Mandatory Monitoring Requirements
At baseline before starting therapy:
- Hematocrit/hemoglobin 1, 2
- PSA in men over 40 years 2, 4
- Digital rectal exam for prostate assessment 2, 4
Follow-up monitoring schedule:
- Testosterone levels at 2-3 months after initiation or dose change, then every 6-12 months once stable 1, 2, 3
- Hematocrit periodically; withhold treatment if >54% and consider phlebotomy in high-risk cases 1, 2, 4
- PSA monitoring in men over 40, adjusting treatment if significant increases occur 1, 2, 4
- Assess for worsening BPH symptoms through prostate examination 1, 3
Critical Safety Warnings
Secondary exposure risk: Children and women must avoid contact with unwashed or unclothed application sites, as virilization has been reported in secondarily exposed children 3. Patients must wash hands immediately with soap and water after application and cover sites with clothing after gel dries 3.

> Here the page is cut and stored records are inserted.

(* ===== verification/EngineProperties.v ===== *)
(** * Properties of the engine

    What a step of [LLMEngine] reports, which requests it admits, the metrics
    it records, and the verification of drafted tokens. *)

From S2P Require Import Prelude Output Sequence BlockManager BlockManagerFacts Policy KVBase Scheduler Lifecycle.
From S2P Require Import SchedulerInv SchedulerSteps ScheduleFacts AdmitFacts LaunchFacts ReconcileFacts.
From S2P Require Import SchedulerReach NixlConnector OutputProcessor Frames Metrics SpecDecode Engine EngineFacts.
From S2P Require Import Instances.

Section Properties.
Context `{SeqSettings} `{!SettingsOk} `{SetOrder} `{TokenizerLaws}.
Context {Q C R : Type} `{SchedulingPolicyLaws Q} `{KVConnectorLaws C} `{!KVConnectorFrame C}.
Context (spec : option Z) `{!ModelRunner R} `{!ModelRunnerLaws R spec}.
Variable clock : nat -> Qc.
Variable encode : string -> list Z.
Variable model_validate : gmap string pyval -> option (string * string).

(** C17. A step of the engine ends without an exception and in a good state.
    Its outputs are, once each: one for every sequence that gained tokens,
    carrying exactly the tokens appended to it since the previous state; then a
    final one without tokens for every other sequence that this step finished,
    that is, exactly those not finished before the step and finished after it
    (the ones dropped for capacity). No other sequence gains a token, and the
    output processor delivers the outputs per request. *)
Theorem step_outputs_new_tokens (e : @LLMEngine _ Q C R) :
  EngInv spec e -> StepReportsOk clock e ->
  wp (step clock) e (fun r e' => EngInv spec e' /\
    exists raw, StepOutputs e e' raw /\ texts_filled e raw r.1.1 e').
Proof. intros. by apply step_spec. Qed.

(** C18. Adding a request either registers it, when its prompt and parameters
    pass the checks, or raises [InvalidRequest] or [DuplicateRequestId] and
    leaves the requests, the streams and the metrics as they were: only the
    clock has been read. *)
Theorem add_request_all_or_nothing prompt sp rid (e : @LLMEngine _ Q C R) :
  (forall d kv, check_kv_transfer_params model_validate (PDict (map_to_list d)) d kv = None -> kv_ok (Some d)) ->
  kv_ok None -> EngInv spec e -> SamplingParamsOk sp ->
  match engine_add_request clock encode model_validate prompt sp rid e with
  | (inr r, e') => EngInv spec e' /\ is_Some (seqs (e_scheduler e') !! r) /\
      RequestOk model_validate (match prompt with inl text => encode text | inr ids => ids end) sp
        (vocab_size (e_config e)) (max_model_len (e_config e)) (kv_transfer (e_config e))
  | (inl ex, e') => EngInv spec e' /\ e_output_processor e' = e_output_processor e /\ e_metrics e' = e_metrics e /\
      (exists k, e_scheduler e' = (e_scheduler e) <| ticks := k |>) /\
      ((exists m, ex = InvalidRequest m) \/ (exists m, ex = DuplicateRequestId m))
  end.
Proof. intros Hc Hn He Hs. by apply (add_request_spec spec clock encode model_validate Hc Hn prompt sp rid e He Hs). Qed.

(** Aborting a request through the engine answers whether it was in flight
    and leaves neither the scheduler nor the output processor with it. *)
Theorem abort_request_everywhere rid reason (e : @LLMEngine _ Q C R) :
  EngInv spec e ->
  wp (engine_abort_request clock rid reason) e (fun b e' => EngInv spec e' /\
    b = bool_decide (is_Some (seqs (e_scheduler e) !! rid)) /\
    seqs (e_scheduler e') = delete rid (seqs (e_scheduler e)) /\
    (forall op, e_output_processor e' = Some op -> request_states op !! rid = None)).
Proof. intros. by apply abort_request_spec. Qed.

End Properties.

(** [validate_request] accepts exactly a non-empty prompt of known tokens
    that leaves room for the completion within the model's context, with
    transfer parameters the connector accepts; it refuses anything else with
    [InvalidRequest]. *)
Theorem validate_request_exact model_validate prompt sp vocab max_len kv :
  (validate_request model_validate prompt sp vocab max_len kv = inr tt <->
   RequestOk model_validate prompt sp vocab max_len kv) /\
  (forall ex, validate_request model_validate prompt sp vocab max_len kv = inl ex ->
   exists m, ex = InvalidRequest m).
Proof. split; [apply validate_request_iff | intros ex; apply validate_request_error]. Qed.

(** The recorded metrics stay consistent through every recording: the
    steps are the graph steps and the eager steps, the seconds by kind add up
    to the busy seconds, the accepted tokens to the accepted per position, and
    each successful transfer has one time. *)
Theorem metrics_stay_balanced {Q C} `{SchedulingPolicy Q} (m : Metrics) :
  Balanced m ->
  (forall (x : Scheduler Q C) o outs d kind, wp (record_step x o outs d kind) m (fun _ m' => Balanced m')) /\
  (forall rows toks, Forall (fun t => t <> []) toks ->
     wp (record_spec_decoding rows toks) m (fun _ m' => Balanced m')) /\
  (forall o, wp (record_kv_transfer o) m (fun _ m' => Balanced m')) /\
  (forall o, wp (record_aborted o) m (fun _ m' => Balanced m')).
Proof.
  intros Hm.
  assert (forall r : M Metrics unit, appends Balanced r -> wp r m (fun _ m' => Balanced m')) as Happ.
  { intros r Hr. destruct (appends_run _ _ m Hr) as [k Hk]. wp_call Hk.
    intros _ m' [-> Hb]. by apply Balanced_app. }
  split_and!; intros; apply Happ.
  - apply appends_record_step.
  - by apply appends_record_spec_decoding.
  - apply appends_record_kv_transfer.
  - apply appends_record_aborted.
Qed.

(** A speculative step's rows, padded into one matrix by the runner, split
    back into each row's sampled tokens and next drafts. *)
Theorem split_sampled_roundtrip k (rows : list (list Z * list Z)) :
  (0 <= k)%Z ->
  Forall (fun r => (Zlen r.1 <= k + 1)%Z /\ Forall (fun t => 0 <= t)%Z r.1) rows ->
  split_sampled ((fun r => spec_row k r.1 r.2) <$> rows) k = (rows.*1, rows.*2).
Proof. apply split_sampled_rows. Qed.

(** Without temperatures, the vectorised rejection sampler computes, for
    each row, greedy decoding: the drafts as far as they equal the model's
    choices, then the model's next choice, then placeholders. *)
Theorem rejection_sampler_is_greedy (greedy drafts : list Z) (ns : list nat) (draws : Draws) (width : nat) :
  length drafts = sum_list ns -> length greedy = sum_list (S <$> ns) -> Forall (fun n => n <= width) ns ->
  rejection_sample greedy drafts ns None draws width =
  imap (fun r n =>
    let choices := slice greedy (offset ns r + r) (S n) in
    let hits := leading (zip_with (fun x y : Z => bool_decide (x = y)) choices (slice drafts (offset ns r) n)) in
    take (S hits) choices ++ replicate (width - hits) PLACEHOLDER_TOKEN_ID) ns.
Proof.
  intros Hd Hg Hw. apply rejection_sample_greedy; [done | | done].
  intros r n Hr. by eapply (Forall_lookup_1 (fun n => n <= width)).
Qed.

(** ** Witnesses *)

Import Demo.

Lemma step_outputs_new_tokens_witness :
  wp (step clock) engine3 (fun r e' => EngInv None e' /\ exists raw, StepOutputs engine3 e' raw).
Proof.
  eapply wp_mono; [apply (step_outputs_new_tokens None clock engine3 engine3_inv engine3_reports)|].
  intros r e' [He (raw & Hr & _)]. split; [exact He | by exists raw].
Defined.

(** A prompt token out of the vocabulary is refused. *)
Lemma add_request_all_or_nothing_witness :
  match engine_add_request clock encode_text model_validate (inr [200%Z]) params None engine3 with
  | (inr _, _) => False
  | (inl ex, e') => e_output_processor e' = e_output_processor engine3 /\ exists m, ex = InvalidRequest m
  end.
Proof.
  pose proof (add_request_all_or_nothing None clock encode_text model_validate (inr [200%Z]) params None engine3
    checked no_kv_ok engine3_inv params_ok) as Ha.
  assert (match engine_add_request clock encode_text model_validate (inr [200%Z]) params None engine3 with
    | (inr _, _) => False | (inl (InvalidRequest _), _) => True | _ => False end) as Hn by (vm_compute; exact I).
  destruct (engine_add_request clock encode_text model_validate (inr [200%Z]) params None engine3) as [[ex|r] e'];
    [|destruct Hn].
  split; [apply Ha|]. destruct ex; try destruct Hn. by eexists.
Defined.

Lemma abort_request_everywhere_witness :
  wp (engine_abort_request clock "req-0" "abort") engine3 (fun b e' => b = true /\ seqs (e_scheduler e') !! "req-0" = None).
Proof.
  eapply wp_mono; [apply (abort_request_everywhere None clock "req-0" "abort" engine3 engine3_inv)|].
  intros b e' (_ & -> & -> & _). split; [vm_compute; reflexivity | apply lookup_delete_eq].
Defined.

Lemma validate_request_exact_witness :
  RequestOk model_validate [5%Z] params 100 64 None /\
  exists ex m, validate_request model_validate [] params 100 64 None = inl ex /\ ex = InvalidRequest m.
Proof.
  split; [apply validate_request_exact; vm_compute; reflexivity|].
  destruct (validate_request model_validate [] params 100 64 None) as [ex|u] eqn:Hv; [|vm_compute in Hv; discriminate].
  destruct (proj2 (validate_request_exact model_validate [] params 100 64 None) ex Hv) as [m Hm]. by exists ex, m.
Defined.

Lemma metrics_stay_balanced_witness :
  wp (record_aborted (abort_output "req-0")) new_Metrics (fun _ m' => Balanced m').
Proof. apply (metrics_stay_balanced (Q := Fcfs.Queue) (C := NixlConnectorScheduler) new_Metrics). apply Balanced_nil. Defined.

(** Two rows of a step with three drafts: two accepted and a choice; none. *)
Lemma split_sampled_roundtrip_witness :
  split_sampled [[4; 5; 6; -1; 7; 8; 9]; [3; -1; -1; -1; 1; 1; 2]]%Z 3 =
  ([[4; 5; 6]; [3]], [[7; 8; 9]; [1; 1; 2]])%Z.
Proof.
  apply (split_sampled_roundtrip 3 [([4; 5; 6], [7; 8; 9]); ([3], [1; 1; 2])]%Z); [lia|].
  repeat first [apply Forall_nil_2 | apply Forall_cons_2 | split]; unfold Zlen; cbn; lia.
Defined.

(** A row keeps two of its three drafts, another has none. *)
Lemma rejection_sampler_is_greedy_witness :
  rejection_sample [4; 5; 6; 7; 9]%Z [4; 5; 8]%Z [3; 0] None {| coins := []; draw := [] |} 3 = [[4; 5; 6; -1]; [9; -1; -1; -1]]%Z.
Proof. rewrite (rejection_sampler_is_greedy [4; 5; 6; 7; 9]%Z [4; 5; 8]%Z [3; 0] {| coins := []; draw := [] |} 3); [reflexivity | done | done|]. repeat constructor; lia. Defined.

Cardiovascular considerations: While some studies suggest neutral or possibly beneficial cardiovascular effects, postmarketing data have shown increased risk of MI and stroke in some populations 1, 4. Evaluate patients with signs of DVT or PE, as venous thromboembolism has been reported 3.
Other notable risks: Fluid retention (especially in cardiac/renal/hepatic disease), sleep apnea in at-risk patients, testicular atrophy (usually reversible), and gynecomastia (rare) 1, 3.
Lifestyle Modifications as Adjunct
Weight loss through low-calorie diets can improve testosterone levels in men with obesity-associated secondary hypogonadism, with modest increases of 1-2 nmol/L 1. Physical activity shows similar benefits, with results correlating to exercise duration and weight loss 1. However, combining lifestyle changes with testosterone therapy yields better outcomes than lifestyle modifications alone in symptomatic patients 1.